▶ _WHAT THE TASK ASKS_: Could you retype, exactly as written, every line from the top of the records through the line that contains "matcher by derivatives"?

▶ _SUPPLIED MATERIAL_:
- - - - - - -

(* ===== verification/Regexp.v ===== *)
(** Go's [regexp] for anchored patterns: the expressions the program
    compiles, their meaning as languages of byte strings, and an executable
    matcher by derivatives proved equal to that meaning. *)
From Stdlib Require Import Ascii.
From S2P Require Import Prelude GoStrings.
#[local] Open Scope Z_scope.

(** * Expressions and their languages *)

Inductive regexp : Type :=
  | Void
  | Eps
  | Cls (p : ascii → bool)          (* a character class *)
  | Cat (r1 r2 : regexp)
  | Alt (r1 r2 : regexp)
  | Rep (r : regexp).               (* [r*] *)

Inductive matches : regexp → string → Prop :=
  | m_eps : matches Eps ""
  | m_cls p c : p c = true → matches (Cls p) (String c "")
  | m_cat r1 r2 s1 s2 : matches r1 s1 → matches r2 s2 → matches (Cat r1 r2) (s1 +:+ s2)
  | m_alt_l r1 r2 s : matches r1 s → matches (Alt r1 r2) s
  | m_alt_r r1 r2 s : matches r2 s → matches (Alt r1 r2) s
  | m_rep_nil r : matches (Rep r) ""
  | m_rep_app r s1 s2 : matches r s1 → matches (Rep r) s2 → matches (Rep r) (s1 +:+ s2).

#[export] Hint Constructors matches : router.

(** [r?], [r{1}] and [r{0,n}] as [regexp/syntax] expands them. *)
Definition Opt (r : regexp) : regexp := Alt r Eps.

Fixpoint Upto (n : nat) (r : regexp) : regexp :=
  match n with
  | O => Eps
  | S n => Opt (Cat r (Upto n r))
  end.

(** * The matcher *)

Fixpoint nullable (r : regexp) : bool :=
  match r with
  | Void | Cls _ => false
  | Eps | Rep _ => true
  | Cat r1 r2 => nullable r1 && nullable r2
  | Alt r1 r2 => nullable r1 || nullable r2
  end.

(** Concatenation and alternation that drop [Void] and [Eps]. *)
Definition cat (r1 r2 : regexp) : regexp :=
  match r1, r2 with
  | Void, _ | _, Void => Void
  | Eps, r2 => r2
  | r1, r2 => Cat r1 r2
  end.
Definition alt (r1 r2 : regexp) : regexp :=
  match r1, r2 with
  | Void, r => r
  | r, Void => r
  | r1, r2 => Alt r1 r2
  end.

Fixpoint deriv (c : ascii) (r : regexp) : regexp :=
  match r with
  | Void | Eps => Void
  | Cls p => if p c then Eps else Void
  | Cat r1 r2 =>
      if nullable r1 then alt (cat (deriv c r1) r2) (deriv c r2)
      else cat (deriv c r1) r2
  | Alt r1 r2 => alt (deriv c r1) (deriv c r2)
  | Rep r => cat (deriv c r) (Rep r)
  end.

(** [regexp.MatchString] for a pattern [^r$]. *)
Fixpoint MatchString (r : regexp) (s : string) : bool :=
  match s with
  | EmptyString => nullable r
  | String c s' => MatchString (deriv c r) s'
  end.

(** * Correctness of the matcher *)

Lemma matches_void s : ¬ matches Void s.
Proof. inversion 1. Qed.

Lemma matches_cat_inv r1 r2 s :
  matches (Cat r1 r2) s ↔ ∃ s1 s2, s = s1 +:+ s2 ∧ matches r1 s1 ∧ matches r2 s2.
Proof.
  split; [inversion 1; naive_solver|]. intros (s1 & s2 & -> & ? & ?). by constructor.
Qed.

Lemma matches_alt_inv r1 r2 s : matches (Alt r1 r2) s ↔ matches r1 s ∨ matches r2 s.
Proof. split; [inversion 1; auto|]. intros [?|?]; eauto with router. Qed.

Lemma matches_eps_inv s : matches Eps s ↔ s = "".
Proof. split; [by inversion 1|intros ->; constructor]. Qed.

Lemma matches_cat r1 r2 s : matches (cat r1 r2) s ↔ matches (Cat r1 r2) s.
Proof.
  rewrite matches_cat_inv. split.
  - destruct r1, r2; simpl; intros Hm; try (by apply matches_void in Hm);
      try (apply matches_cat_inv in Hm; done); exists "", s; eauto with router.
  - intros (s1 & s2 & -> & H1 & H2).
    destruct r1, r2; simpl; try (by apply matches_void in H1);
      try (by apply matches_void in H2); try (by constructor);
      apply matches_eps_inv in H1 as ->; done.
Qed.

Lemma matches_alt r1 r2 s : matches (alt r1 r2) s ↔ matches (Alt r1 r2) s.
Proof.
  rewrite matches_alt_inv. pose proof (matches_void s).
  destruct r1, r2; simpl; rewrite ?matches_alt_inv; tauto.
Qed.

Lemma nullable_spec r : nullable r = true ↔ matches r "".
Proof.
  induction r; simpl.
  - split; [done|by intros ?%matches_void].
  - split; eauto with router.
  - split; [done|inversion 1].
  - rewrite andb_true_iff, matches_cat_inv, IHr1, IHr2. split.
    + intros [??]. by exists "", "".
    + intros ([] & [] & ? & ? & ?); done.
  - by rewrite orb_true_iff, matches_alt_inv, IHr1, IHr2.
  - split; eauto with router.
Qed.

(** A non-empty match of [r*] starts with a non-empty match of [r]. *)
Lemma matches_rep_cons r c s :
  matches (Rep r) (String c s) →
  ∃ s1 s2, s = s1 +:+ s2 ∧ matches r (String c s1) ∧ matches (Rep r) s2.
Proof.
  intros Hm. remember (Rep r) as r' eqn:Hr. remember (String c s) as s' eqn:Hs.
  revert c s Hs. induction Hm as [| | | | | |r0 s1 s2 H1 _ H2 IH2]; intros c' s' Hs; simplify_eq.
  destruct s1 as [|c1 s1]; simplify_eq/=; [by apply IH2|]. eauto.
Qed.

Lemma deriv_spec c r s : matches (deriv c r) s ↔ matches r (String c s).
Proof.
  revert s. induction r as [| |p|r1 IH1 r2 IH2|r1 IH1 r2 IH2|r IH]; intros s; simpl.
  - split; [by intros ?%matches_void|inversion 1].
  - split; [by intros ?%matches_void|inversion 1].
  - destruct (p c) eqn:Hp.
    + rewrite matches_eps_inv. split; [intros ->; by constructor|by inversion 1].
    + split; [by intros ?%matches_void|inversion 1; congruence].
  - assert (matches (cat (deriv c r1) r2) s ↔
      ∃ s1 s2, s = s1 +:+ s2 ∧ matches r1 (String c s1) ∧ matches r2 s2) as Hcat.
    { rewrite matches_cat, matches_cat_inv. by setoid_rewrite IH1. }
    assert (matches (Cat r1 r2) (String c s) ↔
      matches (cat (deriv c r1) r2) s ∨ nullable r1 = true ∧ matches r2 (String c s)) as ->.
    { rewrite Hcat, matches_cat_inv, nullable_spec. split.
      - intros ([|c1 s1] & s2 & Heq & ? & ?); simplify_eq/=; [auto|left; eauto].
      - intros [(s1 & s2 & -> & ? & ?)|[??]]; [by exists (String c s1), s2|].
        by exists "", (String c s). }
    destruct (nullable r1); [|intuition congruence].
    rewrite matches_alt, matches_alt_inv, IH2. tauto.
  - by rewrite matches_alt, !matches_alt_inv, IH1, IH2.
  - rewrite matches_cat, matches_cat_inv. setoid_rewrite IH. split.
    + intros (s1 & s2 & -> & ? & ?). by apply (m_rep_app r (String c s1)).
    + apply matches_rep_cons.
Qed.

Lemma MatchString_matches r s : MatchString r s = true ↔ matches r s.
Proof.
  revert r. induction s as [|c s IH]; intros r; simpl.
  - apply nullable_spec.
  - by rewrite IH, deriv_spec.
Qed.

(** Every byte of a match belongs to one of the expression's classes. *)
Fixpoint bytes_of (r : regexp) (c : ascii) : bool :=
  match r with
  | Void | Eps => false
  | Cls p => p c
  | Cat r1 r2 | Alt r1 r2 => bytes_of r1 c || bytes_of r2 c
  | Rep r => bytes_of r c
  end.

Lemma matches_bytes r s : matches r s → str_forall (bytes_of r) s = true.
Proof.
  assert (∀ P Q s, str_forall P s = true → (∀ c, P c = true → Q c = true) →
    str_forall Q s = true) as Hmono by eauto using str_forall_impl.
  induction 1; simpl; try done.
  - by rewrite H.
  - rewrite str_forall_app. apply andb_true_iff.
    split; eapply Hmono; eauto; simpl; intros c ->; by rewrite ?orb_true_r.
  - eapply Hmono; eauto; simpl. by intros c ->.
  - eapply Hmono; eauto; simpl. intros c ->. by rewrite orb_true_r.
  - rewrite str_forall_app. by apply andb_true_iff.
Qed.

Lemma bytes_of_Upto n r c : bytes_of (Upto n r) c = true → bytes_of r c = true.
Proof. induction n; simpl; intros; [done|]. rewrite orb_false_r in H. by apply orb_true_iff in H as [?|?]; auto. Qed.
(* ===== verification/FileUtils.v ===== *)
(** [utils/fileutils.go]: copying and writing whole files. *)
From S2P Require Import Prelude GoStrings OS.
#[local] Open Scope Z_scope.

(** * The functions *)

(** Each call's error is returned at once; a failed [Write] leaves the file
    open. *)
Definition WriteToFile (data fileName : string) : M OSState unit :=
  _ ← Create fileName;
  _ ← Write fileName data;
  Close.

Definition CopyFile (src dest : string) : M OSState unit :=
  data ← ReadFile src;
  WriteToFile data dest.

Definition FileExists (fileName : string) : M OSState bool :=
  err ← Stat fileName;
  match err with
  | None => mret true
  | Some is_exist => mret is_exist
  end.

(** * Facts *)

(** What a call of [WriteToFile] does, by the fate of its three system calls. *)
Definition write_outcome (data path : string) (fs : gmap string string) (n : nat)
    (flts : list (option fault)) : result unit * gmap string string * nat :=
  match nth 0 flts None, nth 1 flts None, nth 2 flts None with
  | Some f, _, _ => (Err (f_error f), fs, n)
  | None, Some f, _ => (Err (f_error f), <[path := String.substring 0 (f_written f) data]> fs, S n)
  | None, None, Some f => (Err (f_error f), <[path := data]> fs, n)
  | None, None, None => (Ok tt, <[path := data]> fs, n)
  end.

Lemma WriteToFile_outcome data path os :
  let '(r, os') := WriteToFile data path os in
  (r, files os', open_files os') = write_outcome data path (files os) (open_files os) (faults os).
Proof.
  unfold WriteToFile, write_outcome.
  destruct os as [fs o [|[f1|] [|[f2|] [|[f3|] flts]]] h]; run_call;
    rewrite ?lookup_insert_eq, ?insert_insert_eq; done.
Qed.

Lemma WriteToFile_keeps data path : keeps [path] (WriteToFile data path).
Proof.
  apply keeps_bind; [apply Create_keeps|intros _].
  apply keeps_bind; [apply Write_keeps|intros _].
  eapply keeps_weaken; [|apply Close_keeps]. set_solver.
Qed.

Lemma WriteToFile_calm data path : calm (WriteToFile data path).
Proof. unfold WriteToFile. calm_steps. Qed.
Lemma FileExists_calm path : calm (FileExists path).
Proof. unfold FileExists. calm_steps. Qed.
Lemma WriteToFile_no_fault data path os :
  faults os = [] →
  ∃ os', WriteToFile data path os = (Ok tt, os') ∧ faults os' = [] ∧
    files os' = <[path := data]> (files os).
Proof.
  destruct os as [fs o flts h]. simpl. intros ->. unfold WriteToFile. run_call.
  eexists. split; [done|]. simpl. split; [done|]. by rewrite lookup_insert_eq, insert_insert_eq.
Qed.

Lemma WriteToFile_ok data path os os' :
  WriteToFile data path os = (Ok tt, os') →
  files os' = <[path := data]> (files os) ∧ open_files os' = open_files os.
Proof.
  intros Hw. pose proof (WriteToFile_outcome data path os) as Ho. rewrite Hw in Ho.
  unfold write_outcome in Ho. case_all. by simplify_eq.
Qed.

Lemma FileExists_keeps path : keeps [] (FileExists path).
Proof. unfold FileExists. keeps_steps. Qed.
Lemma FileExists_spec path os r os' :
  FileExists path os = (r, os') →
  files os' = files os ∧ history os' = history os ∧ open_files os' = open_files os ∧
  faults os' = tail (faults os) ∧
  (∃ b, r = Ok b ∧ (head (faults os) = None ∨ head (faults os) = Some None →
    b = bool_decide (is_Some (files os !! path)))).
Proof.
  unfold FileExists. intros [(e & os1 & Hs & Hr) | (e & Hs & ->)]%bind_inv.
  - apply Stat_spec in Hs as (Hf & Hh & Ho & Hfl & e' & [= ->] & He).
    destruct e' as [b|]; unfold mret, M_ret in Hr; simplify_eq/=; repeat split; try done; eexists; (split; [done|]).
    all: intros Hnf; specialize (He Hnf); case_decide; simplify_eq;
      symmetry; by (apply bool_decide_eq_true || apply bool_decide_eq_false).
  - apply Stat_spec in Hs as (_ & _ & _ & _ & e' & ? & _). done.
Qed.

- - - - - - -

▶ _EXPECTED ANSWER_:
(* ===== verification/Regexp.v ===== *)
(** Go's [regexp] for anchored patterns: the expressions the program
    compiles, their meaning as languages of byte strings, and an executable
    matcher by derivatives proved equal to that meaning. *)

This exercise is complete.